# Prompt:
Only these lines are needed: the first line of the entries below through the line with "- intros HS", each returned exactly.

*** Opening Given records ***

(** [Stats] deadlocks exactly when some inspector has ever failed: it
    calls [CircuitState] with the breaker's own mutex held. *)
Theorem stats_deadlocks `{MapRange CircuitBreaker} now pm :
  Stats now pm = None <-> circuitBreakers pm <> ∅.
Proof.
  unfold Stats. split.
  - intros HS Hm. destruct (map_range (circuitBreakers pm)) as [|[k v] l] eqn:E; [done|].
    assert ((k, v) ∈ map_range (circuitBreakers pm)) as Hk by (rewrite E; left).
    apply elem_of_map_range in Hk. by rewrite Hm in Hk.
  - intros Hm. destruct (map_range (circuitBreakers pm)) as [|[name cb] l] eqn:E.
    + destruct Hm. apply map_empty. intros k. destruct (_ !! k) as [v|] eqn:Hk; [|done].
      apply elem_of_map_range in Hk. rewrite E in Hk. by apply not_elem_of_nil in Hk.
    + assert (circuitBreakers pm !! name = Some cb) as Hn.
      { apply elem_of_map_range. rewrite E. left. }
      simpl. unfold breaker_stats, lock. rewrite decide_False by set_solver. simpl.
      unfold CircuitState_locked, lock. rewrite Hn, decide_True by set_solver. done.
Qed.

(** However the goroutines of concurrent inspections interleave, never
    more than [maxWorkers] of them run an inspector. *)
Theorem workers_bounded max n ws :
  0 <= max -> rtc (bounded_step max) (0, []) (n, ws) -> running ws <= max /\ n = len ws.
Proof.
  intros Hmax Hr. assert (workers_inv max (n, ws)) as (? & ? & ?); [|done].
  revert Hr. apply (rtc_ind_r (workers_inv max) (0, [])).
  - split_and!; simpl; [done|vm_compute; discriminate|done].
  - intros s s' _ Hs Hi. by apply (workers_inv_step _ s).
Qed.
(** What a run with isolation needs of one without. *)
Record alike (e e' : Engine W) : Prop := {
  alike_shadow : shadowMode e' = shadowMode e;
  alike_learning : learningMode e' = learningMode e;
  alike_learner : learner e' = learner e;
  alike_scorer : confScorer e' = confScorer e;
  alike_plain : perfMgmt e' = None
}.

Lemma annotate_alike env ins e e' ctx d :
  alike e e' ->
  (annotate env (shielded ins) e' ctx d).1 = (annotate env ins e ctx d).1
  /\ alike (annotate env ins e ctx d).2 (annotate env (shielded ins) e' ctx d).2.
Proof.
  intros [Hs Hm Hl Hc Hp]. unfold annotate. cbn [Name shielded fst snd]. rewrite Hm, Hc, Hl.
  destruct (learningMode e) eqn:Em; (split; [|split; cbn; congruence]);
    unfold enrichExplainability; cbn [learningMode learner set_learner]; by rewrite ?Hm, ?Em, ?Hl.
Qed.

Lemma call_isolated_alike env ins pm e e' ctx w :
  Performance.idle pm -> undisturbed env pm ins -> alike e e' ->
  match call_isolated env ins pm e ctx w, call_directly (shielded ins) e' ctx w with
  | Returned (res, e1, ctx1, w1), Returned (res', e1', ctx1', w1') =>
      match res, res' with Ok d, Ok d' => d = d' | Err _, Err _ => True | _, _ => False end
      /\ ctx1 = ctx1' /\ w1 = w1' /\ alike e1 e1' /\ shadowMode e1 = shadowMode e
      /\ exists pm1, perfMgmt e1 = Some pm1 /\ Performance.same_but (Name ins) pm pm1
  | Died, Died => True
  | _, _ => False
  end.
Proof.
  intros Hi (Ht & Ha & Hc) Hal. destruct (Performance.enter_idle _ _ _ _ Hi Ha Hc) as (pm1 & He & Hb).
  unfold call_isolated, call_directly, goroutine. rewrite He, Ht. cbn [inspect shielded].
  pose proof (Hb (ce_now2 env)) as Hb'.
  destruct (inspect ins ctx w) as [[[d|er|r|] ctx1] w1]; cbn; [..|done].
  all: split_and!; [done..|by destruct Hal|done|eexists; split; [reflexivity|]].
  - by apply (Hb' (Performance.RanDecision d)).
  - by apply (Hb' (Performance.RanError er)).
  - by apply (Hb' (Performance.RanPanic r)).
Qed.

Lemma undisturbed_other env pm pm1 n ins :
  Performance.same_but n pm pm1 -> Name ins <> n -> undisturbed env pm ins -> undisturbed env pm1 ins.
Proof.
  intros Hb Hn (Ht & Ha & Hc). split_and!; [done|by rewrite (Performance.same_memory _ _ _ Hb)|].
  by rewrite (Performance.canProceed_other _ _ _ _ _ Hb Hn).
Qed.
(** ** Properties *)

(** [C37] [ParseFrame] decodes what RFC 6455 encodes: for every opcode,
    payload (shorter than 2^63 - 14 bytes) and optional masking key of four
    octets, parsing the frame that sections 5.2 and 5.3 build - the shortest
    form of the length, and the payload combined with the octets of the key in
    turn - gives the frame back, and leaves the caller's buffer with the payload
    unmasked in place. *)
Theorem ParseFrame_roundtrip fin opcode key payload :
  0 <= opcode < 16 -> len payload < 2 ^ 63 - 14 ->
  match key with Some k => len k = 4 | None => True end ->
  ParseFrame (build_frame fin opcode key payload)
  = Returns (Ok (mkFrame opcode payload fin),
             (header_bytes fin opcode key (len payload) ++ payload)%list).
Proof.
  intros Ho Hp Hk. pose proof (len_nonneg payload) as Hp0.
  set (n := len payload) in *. set (m := match key with Some _ => true | None => false end).
  pose proof (len_length_bytes m n) as Hlb.
  set (body := match key with Some k => xor_key k payload | None => payload end).
  assert (match key with Some k => mask_octets k payload | None => payload end = body) as Hmo
    by (unfold body; destruct key; [by apply mask_octets_xor_key|done]).
  assert (len body = n) as Hbody by (unfold body; destruct key; [apply len_xor_key|done]).
  destruct (first_byte fin opcode Ho) as [Hfin Hop].
  destruct (frame_length_built ((if fin then 128 else 0) + opcode) m n (default [] key ++ body)%list)
    as [Hlen Hmask]; [lia|].
  unfold build_frame, header_bytes. rewrite Hmo. fold m n. rewrite <- app_comm_cons, <- app_assoc.
  unfold ParseFrame. rewrite Hlen, Hmask. rewrite !byte_at_0, Hfin, Hop.
  set (h := ((if fin then 128 else 0) + opcode) :: length_bytes m n).
  change (((if fin then 128 else 0) + opcode) :: length_bytes m n ++ default [] key ++ body)%list
    with (h ++ default [] key ++ body)%list.
  assert (1 + len (length_bytes m n) = len h) as Hh by (unfold h; by rewrite len_cons).
  rewrite Hh. rewrite !len_app. rewrite (proj2 (Z.ltb_ge _ 2)) by (pose proof (len_nonneg (default [] key)); lia).
  set (hk := (h ++ default [] key)%list).
  assert ((if m then len h + 4 else len h) = len hk) as ->.
  { unfold m, hk. rewrite len_app. destruct key as [k|]; simpl; autorewrite with go; lia. }
  assert (len hk <= 14).
  { unfold hk. rewrite len_app. destruct key as [k|]; simpl; autorewrite with go; lia. }
  pose proof (len_nonneg hk).
  rewrite wrap64_small by (unfold in64, min64, max64; lia).
  rewrite (proj2 (Z.ltb_ge _ _)) by (unfold hk; rewrite len_app; lia).
  rewrite app_assoc. fold hk. 
  assert (slice (hk ++ body)%list (len hk) (len hk + n) = Returns body) as ->
    by (rewrite <- Hbody; apply slice_app). cbn [out_bind].
  destruct key as [k|]; unfold m; [|unfold body, hk; simpl; rewrite !app_nil_r; done].
  replace (Z.to_nat (len hk - 4)) with (length h) by (unfold hk, len in *; rewrite length_app; simpl; lia).
  assert (take 4 (drop (length h) (hk ++ body)%list) = k) as ->.
  { unfold hk. rewrite <- app_assoc, drop_app_length. simpl. 
    replace 4%nat with (length k) by (unfold len in Hk; lia). by rewrite take_app_length. }
  rewrite (drop_ge _ (Z.to_nat (len hk + n))) by (rewrite length_app; unfold len in *; lia).
  replace (Z.to_nat (len hk)) with (length hk) by (unfold len; lia).
  unfold body. by rewrite take_app_length, xor_key_involutive, app_nil_r.
Qed.

(** ** Panics of the parser *)

(** The 64-bit length of a frame, unsigned as RFC 6455 defines it, and the
    offset of its payload. *)
Definition long_frame (data : list Z) : bool :=
  (10 <=? len data) && (Z.land (byte_at data 1) 127 =? 127).
Definition declared_length (data : list Z) : Z := be_value (take 8 (drop 2 data)).
Definition payload_offset (data : list Z) : Z :=
  if Z.land (byte_at data 1) 128 =? 0 then 10 else 14.

Lemma frame_length_cases data p idx :
  Forall byte data -> 2 <= len data -> frame_length data = Some (p, idx) ->
  (long_frame data = false /\ 0 <= idx <= 4 /\ 0 <= p < 65536) \/
  (long_frame data = true /\ idx = 10 /\ p = wrap64 (declared_length data) /\
   0 <= declared_length data < 2 ^ 64).
Proof.
  intros Hb Hl. unfold frame_length, long_frame.
  assert (forall i, byte (byte_at data i)) as Hbyte.
  { intros i. unfold byte_at. destruct (nth_in_or_default (Z.to_nat i) data 0) as [Hin| ->];
      [|done]. rewrite Forall_forall in Hb. apply Hb. by apply list_elem_of_In. }
  pose proof (land_127 (byte_at data 1)) as E1.
  pose proof (Z.mod_pos_bound (byte_at data 1) 128 ltac:(done)).
  destruct (Z.eqb_spec (Z.land (byte_at data 1) 127) 126) as [E|E];
    [|destruct (Z.eqb_spec (Z.land (byte_at data 1) 127) 127) as [E'|E']].
  - destruct (len data <? 4); [done|]. intros [= <- <-]. left. rewrite E. simpl.
    rewrite andb_false_r. rewrite lor_shiftl by (done || apply Hbyte). change (2 ^ 8) with 256.
    pose proof (Hbyte 2). pose proof (Hbyte 3). unfold byte in *. lia.
  - destruct (Z.ltb_spec (len data) 10); [done|]. intros [= <- <-]. right.
    rewrite (proj2 (Z.leb_le _ _)) by lia. simpl.
    destruct data as [|b0 [|b1 [|b2 [|b3 [|b4 [|b5 [|b6 [|b7 [|b8 [|b9 rest]]]]]]]]]];
      try (exfalso; vm_compute in H0; by apply H0).
    rewrite !Forall_cons in Hb. destruct Hb as (_ & _ & H2 & H3 & H4 & H5 & H6 & H7 & H8 & H9 & _).
    unfold byte_at, declared_length. simpl nth. simpl drop. simpl take. rewrite long_length by (rewrite !Forall_cons; done).
    pose proof (be_value_range [b2; b3; b4; b5; b6; b7; b8; b9]) as Hv.
    rewrite !Forall_cons in Hv. split; [done|]. split; [done|]. split; [done|]. apply Hv. done.
  - intros [= <- <-]. left. rewrite andb_false_r. lia.
Qed.
Definition detectOAuthAbuse `{Unicode} (ctx : RequestContext) : option Decision :=
  let authHeader := header ctx "Authorization" in
  if HasPrefix (ToLower authHeader) "bearer " && (Count (drop_str 7 authHeader) "." =? 2) then None
  else
    match query ctx "state" with
    | s :: _ =>
        if 2048 <? slen s
        then Some (decision ActionBlock "CRED013" "OAuth State Overflow" "medium" 40
                     (lit "oauth state parameter exceeds maximum size"))
        else None
    | [] => None
    end.

(** ** Inspect *)

Definition Inspect `{Unicode} (now : Z) (ctx : RequestContext) (c : CredentialProtection)
    : option Decision * CredentialProtection :=
  match detectCredentialStuffing now ctx c with
  | (Some d, c) => (Some d, c)
  | (None, c) =>
      match detectPasswordSpray now ctx c with
      | (Some d, c) => (Some d, c)
      | (None, c) =>
          match detectBruteForce now ctx c with
          | (Some d, c) => (Some d, c)
          | (None, c) =>
              (detectLeakedCredential ctx c <||> validateJWT now ctx <||> detectOAuthAbuse ctx, c)
          end
      end
  end.

(** ** Lemmas *)

Section histories.
  Context `{Unicode}.

  (** Requests in the order they are handled. *)
Definition run (ops : list (Z * RequestContext)) (c : CredentialProtection) : CredentialProtection :=
    fold_left (fun c o => (Inspect o.1 o.2 c).2) ops c.

Lemma stuffing_frame now ctx c :
    let c' := (detectCredentialStuffing now ctx c).2 in
    passwordSpray c' = passwordSpray c /\ bruteForce c' = bruteForce c /\
    hibpEnabled c' = hibpEnabled c /\ maxAttempts c' = maxAttempts c /\
    lockoutDuration c' = lockoutDuration c.
  Proof.
    unfold detectCredentialStuffing. repeat (case_match; simplify_eq/=; try done).
  Qed.

Lemma spray_frame now ctx c :
    let c' := (detectPasswordSpray now ctx c).2 in
    loginAttempts c' = loginAttempts c /\ bruteForce c' = bruteForce c /\
    hibpEnabled c' = hibpEnabled c /\ maxAttempts c' = maxAttempts c /\
    lockoutDuration c' = lockoutDuration c.
  Proof. unfold detectPasswordSpray. repeat (case_match; simplify_eq/=; try done). Qed.

Lemma brute_frame now ctx c :
    let c' := (detectBruteForce now ctx c).2 in
    loginAttempts c' = loginAttempts c /\ passwordSpray c' = passwordSpray c /\
    hibpEnabled c' = hibpEnabled c /\ maxAttempts c' = maxAttempts c /\
    lockoutDuration c' = lockoutDuration c.
  Proof. unfold detectBruteForce. repeat (case_match; simplify_eq/=; try done). Qed.

  (** The three stages of [Inspect] that keep state. *)
Lemma Inspect_cases now ctx c :
    let '(d1, c1) := detectCredentialStuffing now ctx c in
    let '(d2, c2) := detectPasswordSpray now ctx c1 in
    let '(d3, c3) := detectBruteForce now ctx c2 in
    (exists d, d1 = Some d /\ Inspect now ctx c = (Some d, c1)) \/
    (exists d, d1 = None /\ d2 = Some d /\ Inspect now ctx c = (Some d, c2)) \/
    (exists d, d1 = None /\ d2 = None /\ d3 = Some d /\ Inspect now ctx c = (Some d, c3)) \/
    (d1 = None /\ d2 = None /\ d3 = None /\
     Inspect now ctx c
     = (detectLeakedCredential ctx c3 <||> validateJWT now ctx <||> detectOAuthAbuse ctx, c3)).
  Proof.
    unfold Inspect. destruct (detectCredentialStuffing now ctx c) as [[d1|] c1].
    { destruct (detectPasswordSpray now ctx c1) as [d2 c2], (detectBruteForce now ctx c2) as [d3 c3].
      left. by eexists. }
    destruct (detectPasswordSpray now ctx c1) as [[d2|] c2].
    { destruct (detectBruteForce now ctx c2) as [d3 c3]. right. left. by eexists. }
    destruct (detectBruteForce now ctx c2) as [[d3|] c3]; right; right; [left; by eexists|by right].
  Qed.

  (** *** Detectors that cannot fire *)

Definition no_usernames (c : CredentialProtection) : Prop :=
    hibpEnabled c = false /\ map_Forall (fun _ t => usernames t = ∅) (passwordSpray c).

Lemma spray_silent now ctx c :
    no_usernames c ->
    (detectPasswordSpray now ctx c).1 = None /\ no_usernames (detectPasswordSpray now ctx c).2.
  Proof.
    intros [Hh Hu]. unfold detectPasswordSpray.
    destruct (form_or_query_password ctx) as [p|]; [|done].
    set (h := take_str 16 (sha256_hex p)). destruct (passwordSpray c !! h) as [t|] eqn:Et; simpl.
    - rewrite (Hu _ _ Et). simpl. rewrite andb_false_r. split; [done|]. split; [done|].
      by apply map_Forall_insert_2.
    - split; [done|]. split; [done|]. by apply map_Forall_insert_2.
  Qed.

Definition rule_of (o : option Decision) : string := match o with Some d => RuleID d | None => "" end.

Lemma stuffing_rules now ctx c d :
    (detectCredentialStuffing now ctx c).1 = Some d ->
    RuleID d ∈ ["CRED001"; "CRED002"; "CRED003"].
  Proof.
    unfold detectCredentialStuffing, login_step.
    repeat (case_match; simplify_eq/=; try done); intros; simplify_eq/=; set_solver.
  Qed.

Lemma brute_rules now ctx c d :
    (detectBruteForce now ctx c).1 = Some d -> RuleID d = "CRED006".
  Proof.
    unfold detectBruteForce, brute_step. repeat (case_match; simplify_eq/=; try done).
    all: by intros [= <-].
  Qed.

Lemma jwt_oauth_rules now ctx d :
    validateJWT now ctx <||> detectOAuthAbuse ctx = Some d ->
    RuleID d ∈ ["CRED008"; "CRED009"; "CRED010"; "CRED013"].
  Proof.
    rewrite or_else_Some. intros [E|[_ E]].
    - revert E. unfold validateJWT, mbind, option_bind.
      repeat (case_match; simplify_eq/=; try done); intros; simplify_eq/=; set_solver.
    - revert E. unfold detectOAuthAbuse.
      repeat (case_match; simplify_eq/=; try done); intros; simplify_eq/=; set_solver.
  Qed.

*** Closing Given records ***

# Result of the task:
(** [Stats] deadlocks exactly when some inspector has ever failed: it
    calls [CircuitState] with the breaker's own mutex held. *)
Theorem stats_deadlocks `{MapRange CircuitBreaker} now pm :
  Stats now pm = None <-> circuitBreakers pm <> ∅.
Proof.
  unfold Stats. split.
  - intros HS Hm. destruct (map_range (circuitBreakers pm)) as [|[k v] l] eqn:E; [done|].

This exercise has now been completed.